Your task: In the data below, find the line that contains "set (up := if" and the line that contains "End Logging.". Copy both, plus every line between them, exactly.

Provided data:
Section Logging.

Context (walk : gset nat -> list nat) (order : gmap (list Z) nat -> list (list Z * nat)).
Context (walk_elements : forall a, walk a ≡ₚ elements a) (order_entries : forall m, order m ≡ₚ map_to_list m).

Definition appends (e : LoggingEvent) (s : Loggers) (l : list nat) : list output :=
  concat ((fun x => (fun a => OAppend a e) <$> walk (appenders_of s x)) <$> l).

Definition flushes (s : Loggers) (l : list nat) : list output :=
  concat ((fun x => OFlush <$> walk (appenders_of s x)) <$> l).

(** The loggers in the order in which [flushAll] walks them. *)
Definition all_loggers (s : Loggers) : list nat :=
  match s_loggerMap s with Some m => (order m).*2 | None => [] end ++ match s_rootLogger s with Some r => [r] | None => [] end.

Lemma flush_def s x : is_Some (heap s !! x) -> flush walk x s = Some (emit (flushes s [x]) s).
Proof using Type. intros [g E]. unfold flush, flushes, appenders_of. cbn. rewrite E. by rewrite app_nil_r. Qed.

Lemma flushes_app s l k : flushes s (l ++ k) = flushes s l ++ flushes s k.
Proof using Type. unfold flushes. by rewrite fmap_app, concat_app. Qed.

Lemma flush_loop_def l s : (forall x, x ∈ l.*2 -> is_Some (heap s !! x)) -> flush_loop walk l s = Some (emit (flushes s l.*2) s).
Proof using Type.
  revert s. induction l as [|[n x] l IH]; intros s Hl; cbn [flush_loop]; [by rewrite emit_nil|].
  rewrite flush_def by (apply Hl; by left). cbn [mbind option_bind]. rewrite IH by (intros y Hy; apply Hl; by right).
  rewrite emit_app. do 2 f_equal. symmetry. exact (flushes_app s [x] l.*2).
Qed.

Lemma flushAll_def s : names s -> flushAll walk order s = Some (emit (flushes s (all_loggers s)) s).
Proof using order_entries.
  intros Hn. unfold flushAll, all_loggers. rewrite flushes_app, <- emit_app.
  assert (Hm : match s_loggerMap s with None => Some s | Some m => flush_loop walk (order m) s end =
    Some (emit (flushes s match s_loggerMap s with Some m => (order m).*2 | None => [] end) s)).
  { destruct (s_loggerMap s) as [m|] eqn:Em; [|by rewrite emit_nil]. apply flush_loop_def. intros x Hx.
    apply list_elem_of_fmap in Hx as ([n y] & -> & Hin). rewrite order_entries in Hin. apply elem_of_map_to_list in Hin.
    destruct (names_map s Hn m n y Em Hin) as (g & _ & ? & _). by exists g. }
  rewrite Hm. cbn [mbind option_bind s_rootLogger emit]. destruct (s_rootLogger s) as [r|] eqn:Er; [|by rewrite emit_nil].
  destruct (names_root s Hn r Er) as (g & E & _). by rewrite flush_def by by exists g.
Qed.

Lemma log_loop_def fuel x e depth s g : Inv s -> heap s !! x = Some g -> (x < fuel)%nat -> 0 <= depth -> (loggerName e = [] -> m_loggerName g = []) ->
  log_loop walk order fuel x e depth s =
    let s' := emit (appends e s (path fuel x s)) s in
    if (depth =? 0) && (level e =? LOG_LEVEL_FATAL) then Some (false, e, emit (flushes s (all_loggers s) ++ [OAbort]) s') else Some (true, e, s').
Proof using order_entries.
  intros Hi. revert x depth g. induction fuel as [|fuel IH]; intros x depth g E Hf Hd Hname; [lia|]. cbn [log_loop path]. rewrite E. cbn [mbind option_bind].
  set (up := if m_bInherit g then match m_parent g with Some p => path fuel p s | None => [] end else []).
  assert (Hup : (if m_bInherit g then match m_parent g with Some p => log_loop walk order fuel p e (depth + 1) s | None => Some (true, e, s) end else Some (true, e, s))
    = Some (true, e, emit (appends e s up) s)).
  { unfold up. destruct (m_bInherit g); [|by rewrite emit_nil]. destruct (m_parent g) as [p|] eqn:Ep; [|by rewrite emit_nil].
    destruct (tree_parent s (inv_tree s Hi) x p) as (Hlt & gp & Egp & _); [by exists g|]. rewrite (IH p (depth + 1) gp); [|done|lia|lia|].
    - rewrite (proj2 (Z.eqb_neq _ _)) by lia. done.
    - intros He. by eapply name_empty; [apply Hi|apply E| | |apply Hname]. }
  rewrite Hup. cbn [mbind option_bind].
  assert (He : (if bool_decide (loggerName e = []) then {| loggerName := m_loggerName g; message := message e; level := level e |} else e) = e).
  { case_bool_decide as Hb; [|done]. rewrite Hname by done. destruct e; cbn in *. by rewrite Hb. }
  rewrite He, emit_app. replace (appends e s up ++ _) with (appends e s (up ++ [x])).
  2:{ unfold appends. rewrite fmap_app, concat_app. cbn. unfold appenders_of. rewrite E. by rewrite app_nil_r. }
  destruct ((depth =? 0) && (level e =? LOG_LEVEL_FATAL)); [|done]. rewrite flushAll_def.
  - cbn [mbind option_bind]. by rewrite emit_app.
  - apply (same_shape_names s); [done|apply Hi].
Qed.

End Logging.

(** [x] passes its messages on to [y]. *)
Inductive passes (s : Loggers) (x : nat) : nat -> Prop :=
| passes_self : passes s x x
| passes_parent y p g : heap s !! y = Some g -> m_bInherit g = true -> m_parent g = Some p -> passes s x y -> passes s x p.

Lemma passes_from s x p y g : heap s !! x = Some g -> m_bInherit g = true -> m_parent g = Some p -> passes s p y -> passes s x y.
Proof. intros E Hi Hp. induction 1; [econstructor; [done..|constructor]|by econstructor]. Qed.

Lemma passes_inv s x y g : heap s !! x = Some g -> passes s x y -> y = x \/ exists p, m_bInherit g = true /\ m_parent g = Some p /\ passes s p y.
Proof.
  intros E. induction 1 as [|y q gy Ey Hi Hq Hy IH]; [by left|]. right. destruct IH as [->|(p & ? & ? & Hpy)].
  - rewrite E in Ey. injection Ey as <-. exists q. split_and!; [done..|constructor].
  - exists p. split_and!; [done..|]. by econstructor.
Qed.

Lemma path_spec fuel x s : tree s -> is_Some (heap s !! x) -> (x < fuel)%nat ->
  (forall y, y ∈ path fuel x s <-> passes s x y) /\ StronglySorted lt (path fuel x s) /\ (forall y, y ∈ path fuel x s -> (y <= x)%nat).
Proof.
  intros Ht. revert x. induction fuel as [|fuel IH]; intros x [g E] Hf; [lia|]. cbn [path]. rewrite E.
  assert (Hnone : (forall p, m_bInherit g = true -> m_parent g = Some p -> False) ->
    (forall y, y ∈ [x] <-> passes s x y) /\ StronglySorted lt [x] /\ (forall y, y ∈ [x] -> (y <= x)%nat)).
  { intros Hno. split_and!; [|by repeat constructor|by intros y ->%list_elem_of_singleton]. intros y. rewrite list_elem_of_singleton.
    split; [intros ->; constructor|]. intros [?|(p & ? & ? & _)]%(passes_inv _ _ _ g E); [done|]. by destruct (Hno p). }
  destruct (m_bInherit g) eqn:Hi; [|by apply Hnone]. destruct (m_parent g) as [p|] eqn:Hp; [|by apply Hnone].
  destruct (tree_parent s Ht x p) as (Hlt & gp & Ep & _); [by exists g|]. destruct (IH p) as (Hin & Hsort & Hle); [by exists gp|lia|].
  split_and!.
  - intros y. rewrite elem_of_app, Hin, list_elem_of_singleton. split; [intros [?| ->]; [by eapply passes_from|constructor]|].
    intros [?|(q & _ & Hq & ?)]%(passes_inv _ _ _ g E); [by right|left; congruence].
  - clear - Hsort Hle Hlt. revert Hsort. induction (path fuel p s) as [|y l IHl]; intros Hsort; [by repeat constructor|].
    inversion Hsort as [|? ? Hl Hall]; subst. cbn. constructor; [apply IHl; [|done]; intros z Hz; apply Hle; by right|].
    apply Forall_app. split; [done|]. constructor; [|constructor]. assert (y <= p)%nat by (apply Hle; by left). lia.
  - intros y [Hy| ->%list_elem_of_singleton]%elem_of_app; [|done]. apply Hle in Hy. lia.
Qed.

(** ** What users of the loggers do *)

Inductive op :=
| OpGetRootLogger
| OpGetLogger (name : list Z) (bInherit : bool)
| OpSetLevel (x : nat) (lv : Z)
| OpSetInheritFlag (x : nat) (bInherit : bool)
| OpAddAppender (x : nat) (appender : option nat)
| OpSetAppender (x : nat) (appender : option nat)
| OpRemoveAllAppenders (x : nat).

Definition run_op (o : op) (s : Loggers) : option Loggers :=
  match o with
  | OpGetRootLogger => Some (getRootLogger s).2
  | OpGetLogger name b => snd <$> getLogger name b s
  | OpSetLevel x lv => setLevel x lv s
  | OpSetInheritFlag x b => setInheritFlag x b s
  | OpAddAppender x a => addAppender x a s
  | OpSetAppender x a => setAppender x a s
  | OpRemoveAllAppenders x => removeAllAppenders x s
  end.

Fixpoint run (ops : list op) (s : Loggers) : option Loggers :=
  match ops with [] => Some s | o :: ops => s ← run_op o s; run ops s end.

(** The loggers that an operation is called on exist, a level is a [uint32_t],
    and only a logger with a parent, or a level of its own, is made to
    inherit. *)
Definition op_ready (o : op) (s : Loggers) : Prop :=
  match o with
  | OpGetRootLogger | OpGetLogger _ _ => True
  | OpSetLevel x lv => is_Some (heap s !! x) /\ 0 <= lv
  | OpSetInheritFlag x b => exists g, heap s !! x = Some g /\ (b = true -> m_bLevelSet g = false -> is_Some (m_parent g))
  | OpAddAppender x _ | OpSetAppender x _ | OpRemoveAllAppenders x => is_Some (heap s !! x)
  end.

Inductive used : Loggers -> Prop :=
| used_new : used Loggers_new
| used_op o s s' : used s -> op_ready o s -> run_op o s = Some s' -> used s'.

Lemma with_empty_map_Inv s : Inv s -> s_loggerMap s = None -> Inv (with_map (Some ∅) s).
Proof.
  intros [Ht Hn Hl] Em. split; [by destruct Ht| |done]. split; [apply (names_root s Hn)|by intros m n x [= <-]|].
  intros x g E. destruct (names_heap s Hn x g E) as [?|(m & ? & _)]; [by left|congruence].
Qed.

Written solution:
  set (up := if m_bInherit g then match m_parent g with Some p => path fuel p s | None => [] end else []).
  assert (Hup : (if m_bInherit g then match m_parent g with Some p => log_loop walk order fuel p e (depth + 1) s | None => Some (true, e, s) end else Some (true, e, s))
    = Some (true, e, emit (appends e s up) s)).
  { unfold up. destruct (m_bInherit g); [|by rewrite emit_nil]. destruct (m_parent g) as [p|] eqn:Ep; [|by rewrite emit_nil].
    destruct (tree_parent s (inv_tree s Hi) x p) as (Hlt & gp & Egp & _); [by exists g|]. rewrite (IH p (depth + 1) gp); [|done|lia|lia|].
    - rewrite (proj2 (Z.eqb_neq _ _)) by lia. done.
    - intros He. by eapply name_empty; [apply Hi|apply E| | |apply Hname]. }
  rewrite Hup. cbn [mbind option_bind].
  assert (He : (if bool_decide (loggerName e = []) then {| loggerName := m_loggerName g; message := message e; level := level e |} else e) = e).
  { case_bool_decide as Hb; [|done]. rewrite Hname by done. destruct e; cbn in *. by rewrite Hb. }
  rewrite He, emit_app. replace (appends e s up ++ _) with (appends e s (up ++ [x])).
  2:{ unfold appends. rewrite fmap_app, concat_app. cbn. unfold appenders_of. rewrite E. by rewrite app_nil_r. }
  destruct ((depth =? 0) && (level e =? LOG_LEVEL_FATAL)); [|done]. rewrite flushAll_def.
  - cbn [mbind option_bind]. by rewrite emit_app.
  - apply (same_shape_names s); [done|apply Hi].
Qed.

End Logging.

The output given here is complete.